- **WORK ORDER**
Lines to restate from the data below: from the one containing "[_metabolites] of [cobra.Reaction]). *)" to the one containing "match a, b with", both included. Give them again exactly, and only them.

- **AVAILABLE DATA**
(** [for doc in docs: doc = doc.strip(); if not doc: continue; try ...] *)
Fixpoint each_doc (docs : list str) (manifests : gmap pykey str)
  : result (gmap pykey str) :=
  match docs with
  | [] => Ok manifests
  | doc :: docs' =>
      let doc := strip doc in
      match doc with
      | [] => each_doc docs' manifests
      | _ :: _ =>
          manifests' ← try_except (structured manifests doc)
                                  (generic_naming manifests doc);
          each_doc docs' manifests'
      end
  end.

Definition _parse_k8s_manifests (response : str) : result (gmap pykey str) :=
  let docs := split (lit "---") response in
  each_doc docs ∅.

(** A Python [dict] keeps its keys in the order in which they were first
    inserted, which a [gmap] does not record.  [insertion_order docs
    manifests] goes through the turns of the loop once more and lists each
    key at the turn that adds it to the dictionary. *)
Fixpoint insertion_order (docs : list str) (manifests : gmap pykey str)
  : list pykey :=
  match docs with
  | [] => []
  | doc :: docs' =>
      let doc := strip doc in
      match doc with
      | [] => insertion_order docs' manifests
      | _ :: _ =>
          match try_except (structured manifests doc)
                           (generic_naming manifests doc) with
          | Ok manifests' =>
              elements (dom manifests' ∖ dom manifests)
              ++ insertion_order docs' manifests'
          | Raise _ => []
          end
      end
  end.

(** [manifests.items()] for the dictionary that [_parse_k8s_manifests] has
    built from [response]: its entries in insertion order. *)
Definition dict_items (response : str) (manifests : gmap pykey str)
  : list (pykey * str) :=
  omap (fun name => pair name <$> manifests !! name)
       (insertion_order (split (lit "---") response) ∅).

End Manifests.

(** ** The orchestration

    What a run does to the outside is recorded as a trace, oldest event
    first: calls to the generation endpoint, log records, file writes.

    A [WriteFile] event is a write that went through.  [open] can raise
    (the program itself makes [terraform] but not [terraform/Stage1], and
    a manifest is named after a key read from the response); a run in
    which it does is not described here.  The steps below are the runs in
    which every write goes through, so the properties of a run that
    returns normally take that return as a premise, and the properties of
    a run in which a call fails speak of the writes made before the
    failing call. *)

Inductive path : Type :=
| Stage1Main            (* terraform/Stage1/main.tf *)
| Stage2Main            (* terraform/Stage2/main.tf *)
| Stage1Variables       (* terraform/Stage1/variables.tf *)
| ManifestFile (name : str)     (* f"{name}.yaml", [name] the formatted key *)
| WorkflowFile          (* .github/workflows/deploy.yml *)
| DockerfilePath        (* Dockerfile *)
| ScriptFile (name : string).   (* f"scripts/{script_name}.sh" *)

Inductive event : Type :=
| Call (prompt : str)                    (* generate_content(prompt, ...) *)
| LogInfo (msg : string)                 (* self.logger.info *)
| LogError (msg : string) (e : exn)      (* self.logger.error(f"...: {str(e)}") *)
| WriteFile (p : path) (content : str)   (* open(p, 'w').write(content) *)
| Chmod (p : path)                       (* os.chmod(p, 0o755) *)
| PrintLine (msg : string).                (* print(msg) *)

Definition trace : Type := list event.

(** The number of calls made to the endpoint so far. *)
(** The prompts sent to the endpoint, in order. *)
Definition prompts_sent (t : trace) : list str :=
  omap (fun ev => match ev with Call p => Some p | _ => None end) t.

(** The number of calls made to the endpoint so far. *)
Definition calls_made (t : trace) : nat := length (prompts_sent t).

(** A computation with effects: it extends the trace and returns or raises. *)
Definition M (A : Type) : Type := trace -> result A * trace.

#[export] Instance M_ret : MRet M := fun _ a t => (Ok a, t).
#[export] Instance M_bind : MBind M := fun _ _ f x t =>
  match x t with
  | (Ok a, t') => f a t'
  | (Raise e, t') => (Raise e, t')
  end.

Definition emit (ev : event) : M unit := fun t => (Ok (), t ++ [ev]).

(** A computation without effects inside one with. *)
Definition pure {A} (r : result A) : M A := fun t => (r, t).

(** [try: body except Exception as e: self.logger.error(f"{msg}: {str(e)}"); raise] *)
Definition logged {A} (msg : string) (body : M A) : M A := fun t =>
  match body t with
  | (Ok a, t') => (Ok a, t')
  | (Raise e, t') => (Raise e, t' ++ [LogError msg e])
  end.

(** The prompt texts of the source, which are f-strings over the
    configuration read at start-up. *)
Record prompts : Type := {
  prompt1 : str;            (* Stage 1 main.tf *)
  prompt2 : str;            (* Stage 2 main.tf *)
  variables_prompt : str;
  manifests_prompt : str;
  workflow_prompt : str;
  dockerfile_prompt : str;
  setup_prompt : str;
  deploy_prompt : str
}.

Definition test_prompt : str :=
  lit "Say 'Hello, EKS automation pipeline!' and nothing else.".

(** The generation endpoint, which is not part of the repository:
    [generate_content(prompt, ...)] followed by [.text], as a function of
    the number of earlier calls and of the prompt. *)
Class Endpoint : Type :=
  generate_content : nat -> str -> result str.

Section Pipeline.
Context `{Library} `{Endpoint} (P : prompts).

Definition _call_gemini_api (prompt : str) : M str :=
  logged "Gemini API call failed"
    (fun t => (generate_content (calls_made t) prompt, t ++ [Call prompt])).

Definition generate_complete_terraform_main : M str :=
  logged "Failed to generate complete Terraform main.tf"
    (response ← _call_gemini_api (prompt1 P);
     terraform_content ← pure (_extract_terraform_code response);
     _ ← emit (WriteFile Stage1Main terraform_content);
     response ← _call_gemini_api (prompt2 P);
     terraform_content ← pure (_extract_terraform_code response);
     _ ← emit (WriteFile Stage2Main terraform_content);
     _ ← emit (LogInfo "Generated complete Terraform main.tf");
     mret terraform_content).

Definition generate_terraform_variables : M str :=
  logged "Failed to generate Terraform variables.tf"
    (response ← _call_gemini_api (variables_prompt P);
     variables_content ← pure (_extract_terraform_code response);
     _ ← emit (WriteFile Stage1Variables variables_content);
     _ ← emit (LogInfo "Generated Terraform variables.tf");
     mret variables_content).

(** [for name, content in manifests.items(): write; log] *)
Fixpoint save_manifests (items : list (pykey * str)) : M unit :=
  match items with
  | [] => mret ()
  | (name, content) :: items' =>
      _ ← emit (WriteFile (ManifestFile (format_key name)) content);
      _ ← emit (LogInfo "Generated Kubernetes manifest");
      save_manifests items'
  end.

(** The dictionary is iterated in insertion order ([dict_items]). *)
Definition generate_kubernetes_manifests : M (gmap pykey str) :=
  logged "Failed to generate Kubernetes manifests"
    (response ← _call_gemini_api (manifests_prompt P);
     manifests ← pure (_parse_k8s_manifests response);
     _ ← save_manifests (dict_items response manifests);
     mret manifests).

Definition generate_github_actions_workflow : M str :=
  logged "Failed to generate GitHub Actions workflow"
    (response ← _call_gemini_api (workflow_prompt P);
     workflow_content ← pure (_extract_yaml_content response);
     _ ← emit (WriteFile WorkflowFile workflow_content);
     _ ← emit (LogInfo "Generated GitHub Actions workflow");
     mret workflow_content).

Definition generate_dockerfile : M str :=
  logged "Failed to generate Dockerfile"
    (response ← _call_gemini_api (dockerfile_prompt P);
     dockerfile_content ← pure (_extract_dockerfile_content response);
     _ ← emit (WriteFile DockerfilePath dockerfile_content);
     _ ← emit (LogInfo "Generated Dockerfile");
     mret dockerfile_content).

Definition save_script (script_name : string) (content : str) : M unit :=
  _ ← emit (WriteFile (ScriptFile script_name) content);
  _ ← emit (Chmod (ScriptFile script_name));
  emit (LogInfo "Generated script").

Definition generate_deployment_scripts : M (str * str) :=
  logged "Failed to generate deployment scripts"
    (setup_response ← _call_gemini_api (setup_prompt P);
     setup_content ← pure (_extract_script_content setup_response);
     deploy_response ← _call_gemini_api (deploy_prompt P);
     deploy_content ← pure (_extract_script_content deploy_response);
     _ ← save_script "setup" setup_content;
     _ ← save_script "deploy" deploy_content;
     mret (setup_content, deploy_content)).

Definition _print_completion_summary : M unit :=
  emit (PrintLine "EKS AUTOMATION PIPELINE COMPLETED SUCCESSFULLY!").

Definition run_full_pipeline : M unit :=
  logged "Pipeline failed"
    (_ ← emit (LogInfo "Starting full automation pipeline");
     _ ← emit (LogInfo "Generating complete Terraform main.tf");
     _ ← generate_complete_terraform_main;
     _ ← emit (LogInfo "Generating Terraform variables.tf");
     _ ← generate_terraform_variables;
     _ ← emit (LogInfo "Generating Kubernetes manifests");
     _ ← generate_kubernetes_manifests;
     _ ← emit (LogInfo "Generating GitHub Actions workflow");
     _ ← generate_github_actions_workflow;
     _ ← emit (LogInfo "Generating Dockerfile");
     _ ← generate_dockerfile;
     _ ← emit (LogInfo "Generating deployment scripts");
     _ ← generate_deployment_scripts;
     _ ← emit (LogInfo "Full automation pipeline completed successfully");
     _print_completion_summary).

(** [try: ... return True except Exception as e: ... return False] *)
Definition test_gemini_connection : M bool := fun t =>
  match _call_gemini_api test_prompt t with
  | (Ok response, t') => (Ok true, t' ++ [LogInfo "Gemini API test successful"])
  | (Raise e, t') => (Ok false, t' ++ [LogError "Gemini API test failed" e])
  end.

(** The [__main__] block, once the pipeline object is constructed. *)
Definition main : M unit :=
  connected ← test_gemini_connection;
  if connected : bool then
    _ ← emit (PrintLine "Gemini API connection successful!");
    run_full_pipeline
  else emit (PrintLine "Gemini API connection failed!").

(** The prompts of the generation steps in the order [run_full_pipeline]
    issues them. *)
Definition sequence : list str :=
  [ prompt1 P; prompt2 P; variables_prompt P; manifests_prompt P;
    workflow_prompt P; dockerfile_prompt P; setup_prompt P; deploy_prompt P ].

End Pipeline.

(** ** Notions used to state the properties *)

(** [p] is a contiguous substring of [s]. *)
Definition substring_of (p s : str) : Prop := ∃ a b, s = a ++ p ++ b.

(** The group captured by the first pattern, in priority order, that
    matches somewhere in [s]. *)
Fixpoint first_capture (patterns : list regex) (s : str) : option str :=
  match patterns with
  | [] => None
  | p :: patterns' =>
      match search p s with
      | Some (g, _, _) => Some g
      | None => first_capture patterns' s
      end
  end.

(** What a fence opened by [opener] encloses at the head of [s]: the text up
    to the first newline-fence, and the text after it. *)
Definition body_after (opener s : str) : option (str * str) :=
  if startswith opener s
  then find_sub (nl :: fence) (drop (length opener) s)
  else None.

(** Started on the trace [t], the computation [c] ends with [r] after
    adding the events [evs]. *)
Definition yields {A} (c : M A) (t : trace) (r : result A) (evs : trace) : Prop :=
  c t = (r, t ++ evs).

...

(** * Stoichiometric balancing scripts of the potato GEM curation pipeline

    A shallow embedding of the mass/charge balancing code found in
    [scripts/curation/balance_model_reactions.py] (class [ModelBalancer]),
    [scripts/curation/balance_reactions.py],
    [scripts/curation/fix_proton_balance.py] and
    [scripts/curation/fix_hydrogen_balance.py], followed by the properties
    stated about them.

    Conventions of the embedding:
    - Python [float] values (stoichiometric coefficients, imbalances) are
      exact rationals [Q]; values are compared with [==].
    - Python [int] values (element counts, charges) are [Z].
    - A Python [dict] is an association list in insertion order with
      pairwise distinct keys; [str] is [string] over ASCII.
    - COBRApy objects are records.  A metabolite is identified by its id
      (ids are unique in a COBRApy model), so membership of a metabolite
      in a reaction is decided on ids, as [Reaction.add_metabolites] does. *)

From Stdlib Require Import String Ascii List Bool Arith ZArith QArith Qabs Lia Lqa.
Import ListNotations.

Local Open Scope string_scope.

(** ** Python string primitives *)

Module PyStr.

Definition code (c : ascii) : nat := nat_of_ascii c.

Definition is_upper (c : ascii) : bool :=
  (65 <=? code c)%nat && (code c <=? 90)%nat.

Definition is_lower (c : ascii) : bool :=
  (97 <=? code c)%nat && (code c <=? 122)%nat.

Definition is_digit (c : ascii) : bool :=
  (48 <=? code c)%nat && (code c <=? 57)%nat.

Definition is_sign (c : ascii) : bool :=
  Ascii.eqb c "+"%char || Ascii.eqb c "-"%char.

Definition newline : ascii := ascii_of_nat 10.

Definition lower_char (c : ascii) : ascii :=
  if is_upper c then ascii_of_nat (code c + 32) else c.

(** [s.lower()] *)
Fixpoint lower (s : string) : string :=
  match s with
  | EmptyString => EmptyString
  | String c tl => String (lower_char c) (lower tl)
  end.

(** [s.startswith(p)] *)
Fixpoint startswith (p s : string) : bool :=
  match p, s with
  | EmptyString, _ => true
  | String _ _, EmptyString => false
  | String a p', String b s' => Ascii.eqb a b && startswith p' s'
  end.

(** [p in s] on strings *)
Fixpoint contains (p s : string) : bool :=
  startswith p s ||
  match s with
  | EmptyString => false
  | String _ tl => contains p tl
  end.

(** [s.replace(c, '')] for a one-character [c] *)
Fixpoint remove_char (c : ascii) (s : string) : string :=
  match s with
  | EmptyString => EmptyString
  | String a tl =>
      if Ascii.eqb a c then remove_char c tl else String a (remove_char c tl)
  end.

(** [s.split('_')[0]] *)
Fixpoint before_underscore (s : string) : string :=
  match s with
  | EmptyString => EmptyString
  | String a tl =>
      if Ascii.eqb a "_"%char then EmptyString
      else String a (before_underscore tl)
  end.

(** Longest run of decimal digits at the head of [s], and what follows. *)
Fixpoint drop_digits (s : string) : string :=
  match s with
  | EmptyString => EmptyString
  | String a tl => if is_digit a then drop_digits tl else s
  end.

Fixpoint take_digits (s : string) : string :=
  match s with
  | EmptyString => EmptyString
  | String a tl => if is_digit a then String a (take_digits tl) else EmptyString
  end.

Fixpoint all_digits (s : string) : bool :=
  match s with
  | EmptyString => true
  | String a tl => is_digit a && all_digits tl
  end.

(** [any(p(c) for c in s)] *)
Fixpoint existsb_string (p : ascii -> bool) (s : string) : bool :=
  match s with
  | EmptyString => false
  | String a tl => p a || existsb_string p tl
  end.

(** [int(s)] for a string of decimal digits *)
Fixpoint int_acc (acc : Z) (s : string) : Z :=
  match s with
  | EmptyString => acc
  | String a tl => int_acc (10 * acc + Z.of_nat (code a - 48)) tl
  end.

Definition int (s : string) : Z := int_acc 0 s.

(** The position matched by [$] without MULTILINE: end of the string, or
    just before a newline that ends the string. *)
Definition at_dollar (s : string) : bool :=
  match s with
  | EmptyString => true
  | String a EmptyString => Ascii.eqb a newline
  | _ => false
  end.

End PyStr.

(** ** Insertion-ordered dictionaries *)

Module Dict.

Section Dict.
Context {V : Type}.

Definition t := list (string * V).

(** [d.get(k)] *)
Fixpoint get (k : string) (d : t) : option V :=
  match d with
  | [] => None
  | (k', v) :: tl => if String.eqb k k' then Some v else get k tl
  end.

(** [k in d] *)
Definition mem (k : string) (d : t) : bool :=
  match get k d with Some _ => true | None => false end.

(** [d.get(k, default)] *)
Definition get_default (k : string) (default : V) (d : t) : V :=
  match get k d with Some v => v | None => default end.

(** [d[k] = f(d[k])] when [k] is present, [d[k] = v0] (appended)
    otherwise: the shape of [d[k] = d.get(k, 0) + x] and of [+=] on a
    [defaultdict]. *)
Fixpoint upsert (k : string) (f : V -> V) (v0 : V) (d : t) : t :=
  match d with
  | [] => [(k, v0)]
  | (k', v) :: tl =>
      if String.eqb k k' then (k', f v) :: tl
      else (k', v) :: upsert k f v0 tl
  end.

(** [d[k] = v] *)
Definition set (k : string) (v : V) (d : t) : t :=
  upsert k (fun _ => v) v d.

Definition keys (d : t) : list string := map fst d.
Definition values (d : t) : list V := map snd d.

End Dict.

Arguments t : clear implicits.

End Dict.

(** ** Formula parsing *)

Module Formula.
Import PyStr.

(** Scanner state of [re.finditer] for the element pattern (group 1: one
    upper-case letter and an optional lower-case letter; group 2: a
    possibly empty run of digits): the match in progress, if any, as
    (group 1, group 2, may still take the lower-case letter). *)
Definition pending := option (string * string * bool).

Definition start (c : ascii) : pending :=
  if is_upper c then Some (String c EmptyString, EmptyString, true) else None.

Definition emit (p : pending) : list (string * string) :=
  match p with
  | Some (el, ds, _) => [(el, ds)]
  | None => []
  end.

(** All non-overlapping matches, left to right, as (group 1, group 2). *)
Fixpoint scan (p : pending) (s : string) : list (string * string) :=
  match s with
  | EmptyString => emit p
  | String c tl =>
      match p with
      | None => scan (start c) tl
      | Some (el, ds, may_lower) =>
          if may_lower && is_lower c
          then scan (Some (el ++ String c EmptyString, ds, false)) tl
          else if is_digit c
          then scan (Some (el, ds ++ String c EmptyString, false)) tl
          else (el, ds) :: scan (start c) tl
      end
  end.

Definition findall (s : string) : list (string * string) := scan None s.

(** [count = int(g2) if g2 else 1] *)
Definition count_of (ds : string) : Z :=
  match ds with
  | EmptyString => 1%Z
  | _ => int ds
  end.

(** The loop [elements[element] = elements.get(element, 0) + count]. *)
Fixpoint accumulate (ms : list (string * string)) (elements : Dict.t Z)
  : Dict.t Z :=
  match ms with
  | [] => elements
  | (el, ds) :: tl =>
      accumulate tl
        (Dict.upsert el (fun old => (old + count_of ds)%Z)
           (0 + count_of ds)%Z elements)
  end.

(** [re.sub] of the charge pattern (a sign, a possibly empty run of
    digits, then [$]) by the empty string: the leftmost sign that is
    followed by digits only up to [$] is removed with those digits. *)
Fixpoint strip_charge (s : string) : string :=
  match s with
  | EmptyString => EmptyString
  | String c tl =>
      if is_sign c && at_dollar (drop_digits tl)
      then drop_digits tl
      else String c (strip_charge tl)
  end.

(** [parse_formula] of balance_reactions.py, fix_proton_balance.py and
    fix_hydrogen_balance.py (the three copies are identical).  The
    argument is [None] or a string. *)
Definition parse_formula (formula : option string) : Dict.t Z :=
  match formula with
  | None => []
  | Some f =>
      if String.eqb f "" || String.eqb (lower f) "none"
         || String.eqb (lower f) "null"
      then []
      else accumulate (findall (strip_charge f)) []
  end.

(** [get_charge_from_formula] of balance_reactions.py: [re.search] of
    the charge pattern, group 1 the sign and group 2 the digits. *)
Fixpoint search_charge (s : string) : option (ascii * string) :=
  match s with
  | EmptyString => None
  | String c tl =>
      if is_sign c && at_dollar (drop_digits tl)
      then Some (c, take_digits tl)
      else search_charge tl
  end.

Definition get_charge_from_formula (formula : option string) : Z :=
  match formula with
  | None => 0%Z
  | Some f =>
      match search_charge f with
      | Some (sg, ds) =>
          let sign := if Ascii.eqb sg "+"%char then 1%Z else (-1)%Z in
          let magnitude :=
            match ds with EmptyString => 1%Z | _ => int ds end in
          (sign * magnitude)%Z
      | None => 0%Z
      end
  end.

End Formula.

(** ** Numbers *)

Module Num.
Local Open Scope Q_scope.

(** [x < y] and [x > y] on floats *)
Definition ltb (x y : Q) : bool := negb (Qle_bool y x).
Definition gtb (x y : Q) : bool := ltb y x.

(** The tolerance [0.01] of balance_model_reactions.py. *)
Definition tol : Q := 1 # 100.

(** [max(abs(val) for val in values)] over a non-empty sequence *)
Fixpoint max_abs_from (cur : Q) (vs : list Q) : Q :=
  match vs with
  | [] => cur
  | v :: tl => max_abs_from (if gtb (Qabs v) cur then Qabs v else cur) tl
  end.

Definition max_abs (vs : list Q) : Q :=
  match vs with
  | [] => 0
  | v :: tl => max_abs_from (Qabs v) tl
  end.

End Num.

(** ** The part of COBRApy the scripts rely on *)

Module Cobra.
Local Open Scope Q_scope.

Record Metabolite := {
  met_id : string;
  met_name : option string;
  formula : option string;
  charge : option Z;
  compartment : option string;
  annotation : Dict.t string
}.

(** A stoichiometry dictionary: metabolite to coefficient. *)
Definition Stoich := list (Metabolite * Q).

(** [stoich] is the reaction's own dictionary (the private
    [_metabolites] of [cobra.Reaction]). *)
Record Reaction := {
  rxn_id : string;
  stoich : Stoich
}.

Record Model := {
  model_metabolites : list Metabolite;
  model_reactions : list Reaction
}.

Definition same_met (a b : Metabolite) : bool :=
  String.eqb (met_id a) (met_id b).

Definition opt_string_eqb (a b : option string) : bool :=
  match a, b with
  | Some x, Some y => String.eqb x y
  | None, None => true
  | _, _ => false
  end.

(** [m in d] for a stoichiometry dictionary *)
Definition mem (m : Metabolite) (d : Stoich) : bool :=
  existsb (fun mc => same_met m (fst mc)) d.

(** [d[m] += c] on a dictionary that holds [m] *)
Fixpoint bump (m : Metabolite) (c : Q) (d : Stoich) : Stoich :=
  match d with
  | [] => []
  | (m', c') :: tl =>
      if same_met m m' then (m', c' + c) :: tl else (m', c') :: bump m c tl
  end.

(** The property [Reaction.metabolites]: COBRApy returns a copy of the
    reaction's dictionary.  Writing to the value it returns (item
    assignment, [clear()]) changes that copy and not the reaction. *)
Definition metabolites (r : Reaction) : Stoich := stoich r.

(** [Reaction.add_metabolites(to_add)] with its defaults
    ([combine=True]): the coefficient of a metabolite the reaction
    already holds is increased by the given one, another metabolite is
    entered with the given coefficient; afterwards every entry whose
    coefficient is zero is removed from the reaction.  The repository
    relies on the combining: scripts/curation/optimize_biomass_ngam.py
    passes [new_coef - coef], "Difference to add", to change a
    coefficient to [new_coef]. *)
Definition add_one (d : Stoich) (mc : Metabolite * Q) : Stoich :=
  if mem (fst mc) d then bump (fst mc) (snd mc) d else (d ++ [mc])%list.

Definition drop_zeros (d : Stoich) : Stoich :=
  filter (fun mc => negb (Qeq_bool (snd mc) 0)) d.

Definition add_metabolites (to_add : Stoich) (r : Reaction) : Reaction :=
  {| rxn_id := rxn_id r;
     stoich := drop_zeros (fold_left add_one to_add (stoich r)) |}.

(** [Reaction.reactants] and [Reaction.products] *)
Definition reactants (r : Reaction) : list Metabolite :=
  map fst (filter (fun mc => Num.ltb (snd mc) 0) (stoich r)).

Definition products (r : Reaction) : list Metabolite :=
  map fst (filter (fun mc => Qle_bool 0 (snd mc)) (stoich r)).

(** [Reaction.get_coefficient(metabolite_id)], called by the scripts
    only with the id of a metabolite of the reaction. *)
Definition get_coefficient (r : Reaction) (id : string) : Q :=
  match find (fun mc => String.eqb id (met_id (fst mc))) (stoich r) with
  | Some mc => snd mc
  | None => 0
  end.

---

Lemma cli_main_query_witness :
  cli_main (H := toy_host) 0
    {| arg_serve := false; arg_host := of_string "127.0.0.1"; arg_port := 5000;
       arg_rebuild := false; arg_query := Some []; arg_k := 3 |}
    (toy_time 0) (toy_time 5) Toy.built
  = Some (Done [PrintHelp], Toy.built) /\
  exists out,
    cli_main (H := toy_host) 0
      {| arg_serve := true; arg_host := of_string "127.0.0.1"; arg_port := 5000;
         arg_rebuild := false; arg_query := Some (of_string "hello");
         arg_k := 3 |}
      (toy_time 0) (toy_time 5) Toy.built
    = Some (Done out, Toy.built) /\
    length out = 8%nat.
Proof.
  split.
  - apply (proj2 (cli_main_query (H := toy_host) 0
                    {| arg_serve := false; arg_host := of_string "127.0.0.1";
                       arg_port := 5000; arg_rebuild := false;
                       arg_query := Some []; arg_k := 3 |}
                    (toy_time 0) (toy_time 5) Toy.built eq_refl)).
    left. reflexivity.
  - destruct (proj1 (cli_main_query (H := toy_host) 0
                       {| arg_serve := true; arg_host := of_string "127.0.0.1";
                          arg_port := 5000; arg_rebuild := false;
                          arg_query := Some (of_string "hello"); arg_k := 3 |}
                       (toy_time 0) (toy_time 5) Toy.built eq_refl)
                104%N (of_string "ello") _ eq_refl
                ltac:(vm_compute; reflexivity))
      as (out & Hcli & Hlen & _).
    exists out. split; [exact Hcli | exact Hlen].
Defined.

- **SOLUTION TO THIS PROBLEM**
    [_metabolites] of [cobra.Reaction]). *)
Record Reaction := {
  rxn_id : string;
  stoich : Stoich
}.

Record Model := {
  model_metabolites : list Metabolite;
  model_reactions : list Reaction
}.

Definition same_met (a b : Metabolite) : bool :=
  String.eqb (met_id a) (met_id b).

Definition opt_string_eqb (a b : option string) : bool :=
  match a, b with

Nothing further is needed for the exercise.